Molybdenum disulphide (MoS2) is a layered 2D semiconductor material with a tunable optical bandgap. Its optoelectrical properties make it a good choice for use in 2D devices, such as single-photon emitters. In this study, we investigated the properties of thin layers of MoS2 deposited on a silicon (Si) substrate. MoS2 flakes were passivated and transferred to a particular spot on the substrate by employing a dry mechanical technique. With the assumption that incorporating nematic liquid crystal 5CB on the surface of MoS2 can produce a reconfigurable strain (such as compressive or tensile), then investigating whether 5CB will respond differently or even in the same way with planar aligned molecules.
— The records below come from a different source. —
(** * GeoMind geometry canvas: projection, hit-testing and selection state

    A shallow embedding of [src/components/GeometryCanvas.tsx] (the variant
    with point selection and the measurement tool) and of the data model of
    [src/types.ts].

    Numbers.  The inputs of the component are finite: scene coordinates come
    from JSON, the camera state is accumulated from finite pointer and wheel
    deltas, and viewport sizes are pixel counts.  They are modelled as exact
    reals.  The one operation of the source that leaves the finite range on
    finite operands of moderate size is the perspective division
    [scale / (d - z * 0.1)]; whatever is computed from its result therefore
    lives in [number], the reals extended with the IEEE special values
    [Infinity], [-Infinity] and [NaN].

    The program itself computes in doubles.  Properties that compare
    computed numbers are stated with margins wide enough to hold after
    rounding as well, and the module [Binary64] repeats the projection on
    binary64 floats to exhibit the inputs at which rounding decides the
    outcome. *)

From Stdlib Require Import Reals Lra Lia ZArith List Ascii String.
From Stdlib Require Floats QArith.
From stdpp Require Import base strings gmap pretty.

Local Open Scope R_scope.

(** ** JavaScript numbers that may be non-finite *)

Module JS.

Inductive number : Type :=
  | Fin (r : R)
  | PInf
  | NInf
  | NaN.

Definition isFinite (a : number) : Prop :=
  match a with Fin _ => True | _ => False end.

(** [a + b] *)
Definition add (a b : number) : number :=
  match a, b with
  | NaN, _ | _, NaN => NaN
  | Fin x, Fin y => Fin (x + y)
  | PInf, NInf | NInf, PInf => NaN
  | PInf, _ | _, PInf => PInf
  | NInf, _ | _, NInf => NInf
  end.

(** [-a] *)
Definition neg (a : number) : number :=
  match a with
  | Fin x => Fin (- x)
  | PInf => NInf
  | NInf => PInf
  | NaN => NaN
  end.

(** [a - b] *)
Definition sub (a b : number) : number := add a (neg b).

(** The product of the infinity of sign [pos] with the finite [x]. *)
Definition scaleInf (pos : bool) (x : R) : number :=
  if Req_dec_T x 0 then NaN
  else if Rlt_dec 0 x then (if pos then PInf else NInf)
  else (if pos then NInf else PInf).

(** [a * b] *)
Definition mul (a b : number) : number :=
  match a, b with
  | NaN, _ | _, NaN => NaN
  | Fin x, Fin y => Fin (x * y)
  | Fin x, PInf | PInf, Fin x => scaleInf true x
  | Fin x, NInf | NInf, Fin x => scaleInf false x
  | PInf, PInf | NInf, NInf => PInf
  | PInf, NInf | NInf, PInf => NInf
  end.

(** [a / b].  A zero divisor in the source is always the [+0] produced by a
    subtraction (or a positive literal), so a quotient by zero takes the sign
    of the dividend. *)
Definition div (a b : number) : number :=
  match a, b with
  | NaN, _ | _, NaN => NaN
  | Fin x, Fin y =>
      if Req_dec_T y 0 then
        (if Req_dec_T x 0 then NaN
         else if Rlt_dec 0 x then PInf else NInf)
      else Fin (x / y)
  | Fin _, (PInf | NInf) => Fin 0
  | (PInf | NInf), (PInf | NInf) => NaN
  | PInf, Fin y => if Rlt_dec y 0 then NInf else PInf
  | NInf, Fin y => if Rlt_dec y 0 then PInf else NInf
  end.

(** [Math.sqrt(a)] *)
Definition sqrt (a : number) : number :=
  match a with
  | Fin x => if Rlt_dec x 0 then NaN else Fin (R_sqrt.sqrt x)
  | PInf => PInf
  | NInf => NaN
  | NaN => NaN
  end.

(** [a < b]: false as soon as one side is [NaN]. *)
Definition lt (a b : number) : Prop :=
  match a, b with
  | NaN, _ | _, NaN => False
  | Fin x, Fin y => x < y
  | NInf, NInf | PInf, _ => False
  | NInf, _ | Fin _, PInf => True
  | Fin _, NInf => False
  end.

Definition ltb (a b : number) : bool :=
  match a, b with
  | NaN, _ | _, NaN => false
  | Fin x, Fin y => if Rlt_dec x y then true else false
  | NInf, NInf | PInf, _ => false
  | NInf, _ | Fin _, PInf => true
  | Fin _, NInf => false
  end.

(** JavaScript truthiness of a [string | null] value: [null] and the empty
    string are falsy. *)
Definition truthy (s : option string) : bool :=
  match s with
  | None => false
  | Some s => negb (String.eqb s EmptyString)
  end.

End JS.

Abbreviation number := JS.number.
Abbreviation Fin := JS.Fin.

(** ** Data model ([src/types.ts]) *)

Record Point3D : Type := {
  id : string;
  x : R;
  y : R;
  z : R;
  label : option string
}.

Inductive LineStyle : Type := solid | dashed.

Record LineSegment : Type := {
  sourceId : string;
  targetId : string;
  style : LineStyle;
  color : option string
}.

Record GeometryScene : Type := {
  points : list Point3D;
  segments : list LineSegment
}.

(** ** Camera state and projection *)

Record Rotation : Type := { rx : R; ry : R }.

Record Projected : Type := {
  px : number;
  py : number;
  pscale : number;
  zIndex : R
}.

(** Camera distance constant [d] of [project]. *)
Definition d : R := 4.

Definition project (rotation : Rotation) (scale : R)
    (point : Point3D) (width height : R) : Projected :=
  (* 1. Rotate around Y axis *)
  let x1 := point.(x) * cos rotation.(ry) - point.(z) * sin rotation.(ry) in
  let z1 := point.(x) * sin rotation.(ry) + point.(z) * cos rotation.(ry) in
  let y1 := point.(y) in
  (* 2. Rotate around X axis *)
  let yNew := y1 * cos rotation.(rx) - z1 * sin rotation.(rx) in
  let zNew := y1 * sin rotation.(rx) + z1 * cos rotation.(rx) in
  (* 3. Perspective projection *)
  let factor := JS.div (Fin scale) (Fin (d - zNew * 0.1)) in
  {| px := JS.add (JS.mul (Fin x1) factor) (Fin (width / 2));
     py := JS.add (JS.mul (Fin (- yNew)) factor) (Fin (height / 2));
     pscale := factor;
     zIndex := zNew |}.

Definition getDistance (p1 p2 : Point3D) : R :=
  sqrt ((p2.(x) - p1.(x)) ^ 2 + (p2.(y) - p1.(y)) ^ 2 + (p2.(z) - p1.(z)) ^ 2).

(** ** Component state

    The [useState] cells of the component and the [mouseDownPos] ref. *)

Record Pos : Type := { posX : R; posY : R }.

Record State : Type := {
  rotation : Rotation;
  scale : R;
  isDragging : bool;
  lastMouse : Pos;
  selectedPointId : option string;
  isMeasurementMode : bool;
  measurePoints : list string;
  mouseDownPos : Pos
}.

Definition initialState : State :=
  {| rotation := {| rx := -0.5; ry := 0.5 |};
     scale := 100;
     isDragging := false;
     lastMouse := {| posX := 0; posY := 0 |};
     selectedPointId := None;
     isMeasurementMode := false;
     measurePoints := [];
     mouseDownPos := {| posX := 0; posY := 0 |} |}.

(** ** The page around the component

    What the handlers read from the DOM: the canvas element (absent before
    mounting) with its pixel size, its bounding rectangle and whether a 2D
    context can be obtained, and the container's client size.  [Platform]
    collects the host functions the draw pass calls. *)

Record Canvas : Type := {
  width : Z;
  height : Z;
  rectLeft : R;
  rectTop : R;
  hasContext : bool
}.

Record Dom : Type := {
  canvas : option Canvas;
  container : option (Z * Z)
}.

Record Platform : Type := {
  (** [ctx.measureText(text).width] under the font given first *)
  measureText : string -> string -> R;
  (** [Number::toString] on values of at least [10^21] *)
  numberToString : R -> string;
  (** [typeof ctx.roundRect === 'function'] *)
  hasRoundRect : bool
}.

(** ** [Number.prototype.toFixed(2)] on a finite number *)

(** [count] occurrences of the code unit ["0"]. *)
Fixpoint zeros (count : nat) : string :=
  match count with
  | O => EmptyString
  | S count => String "0"%char (zeros count)
  end.

(** Steps 11.b and 11.c of the algorithm for [f = 2]: the decimal digits of
    the integer [n], padded on the left to [f + 1] digits, with the point
    before the last [f]. *)
Definition fixedDigits (n : Z) : string :=
  let f := 2%nat in
  let m := if Z.eqb n 0 then "0"%string else pretty (Z.to_N n) in
  let k := String.length m in
  let m := if Nat.leb k f then (zeros (f + 1 - k) +:+ m)%string else m in
  let k := if Nat.leb k f then (f + 1)%nat else k in
  let a := substring 0 (k - f) m in
  let b := substring (k - f) f m in
  (a +:+ "." +:+ b)%string.

Definition toFixed (P : Platform) (v : R) : string :=
  let s := if Rlt_dec v 0 then "-"%string else EmptyString in
  let v := if Rlt_dec v 0 then - v else v in
  let m :=
    if Rle_dec (10 ^ 21) v then P.(numberToString) v
    else
      (* the integer nearest to [v * 10^2], the larger one on a tie *)
      fixedDigits (Zfloor (v * 100 + / 2)) in
  (s +:+ m)%string.

(** ** The drawing surface

    The draw pass only talks to the 2D context; its effect is the sequence
    of context calls and property assignments it issues, in order. *)

Inductive Paint : Type :=
  | Color (css : string)
  | RadialGradient (x0 y0 : number) (r0 : R) (x1 y1 : number) (r1 : R)
      (stops : list (R * string)).

Inductive Cmd : Type :=
  | ClearRect (x y w h : R)
  | SetLineWidth (w : R)
  | SetStrokeStyle (css : string)
  | SetFillStyle (paint : Paint)
  | SetFont (font : string)
  | SetTextAlign (align : string)
  | SetTextBaseline (baseline : string)
  | SetLineDash (pattern : list R)
  | SetShadowColor (css : string)
  | SetShadowBlur (v : R)
  | SetShadowOffsetX (v : R)
  | SetShadowOffsetY (v : R)
  | BeginPath
  | MoveTo (x y : number)
  | LineTo (x y : number)
  | Arc (x y : number) (radius startAngle endAngle : R)
  | Rect (x y : number) (w h : R)
  | RoundRect (x y : number) (w h radii : R)
  | Stroke
  | Fill
  | FillRect (x y : number) (w h : R)
  | StrokeRect (x y : number) (w h : R)
  | FillText (text : string) (x y : number)
  | Save
  | Restore.


Definition finiteb (a : number) : bool :=
  match a with
  | JS.Fin _ => true
  | _ => false
  end.

Definition createRadialGradient (x0 y0 : number) (r0 : R)
    (x1 y1 : number) (r1 : R) : option (list (R * string) -> Paint) :=
  if finiteb x0 && finiteb y0 && finiteb x1 && finiteb y1
  then Some (RadialGradient x0 y0 r0 x1 y1 r1)
  else None.

(** ** The draw pass

    Every layer below is a block of [draw], in source order.  The camera
    ([rotation], [scale]) and the selection state are read from the state
    of the render the pass belongs to. *)

Section Draw.

Variable P : Platform.
Variable st : State.
Variable scene : GeometryScene.
Variables w h : R.

Definition proj (p : Point3D) : Projected :=
  project st.(rotation) st.(scale) p w h.

Definition gridSize : Z := 10.
Definition gridStep : Z := 1.

(** One iteration of the grid loop, for the loop counter [i]. *)
Definition drawGridLines (i : Z) : list Cmd :=
  let p1 := proj {| id := "g1"; x := IZR i; y := 0; z := IZR (- gridSize); label := None |} in
  let p2 := proj {| id := "g2"; x := IZR i; y := 0; z := IZR gridSize; label := None |} in
  let p3 := proj {| id := "g3"; x := IZR (- gridSize); y := 0; z := IZR i; label := None |} in
  let p4 := proj {| id := "g4"; x := IZR gridSize; y := 0; z := IZR i; label := None |} in
  [ MoveTo p1.(px) p1.(py); LineTo p2.(px) p2.(py);
    MoveTo p3.(px) p3.(py); LineTo p4.(px) p4.(py) ].

(** [for (let i = -gridSize; i <= gridSize; i += gridStep)]: the counter
    takes the values [-gridSize + k * gridStep] up to [gridSize]. *)
Definition drawGrid : list Cmd :=
  [ SetLineWidth 1; SetStrokeStyle "rgba(148, 163, 184, 0.1)"; BeginPath ]
  ++ concat (map (fun k => drawGridLines (- gridSize + k * gridStep)%Z)
               (seqZ 0 (2 * gridSize / gridStep + 1)))
  ++ [ Stroke ].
To create a single photon emitter from a 5CB nematic liquid crystal, physical defects in MoS2 must be introduced. The atomic thickness and structural properties of the transferred flake were determined using Raman Spectroscopy. 5CB has increased the angle dependence of A1g and E2g mode in polyvinyl alcohol planar cells. 5CB nematic liquid altered the optical properties of MoS2 and produced compressive strain inside the lattice structure. Our theoretically anticipated model fits the experimental data with reasonable precision.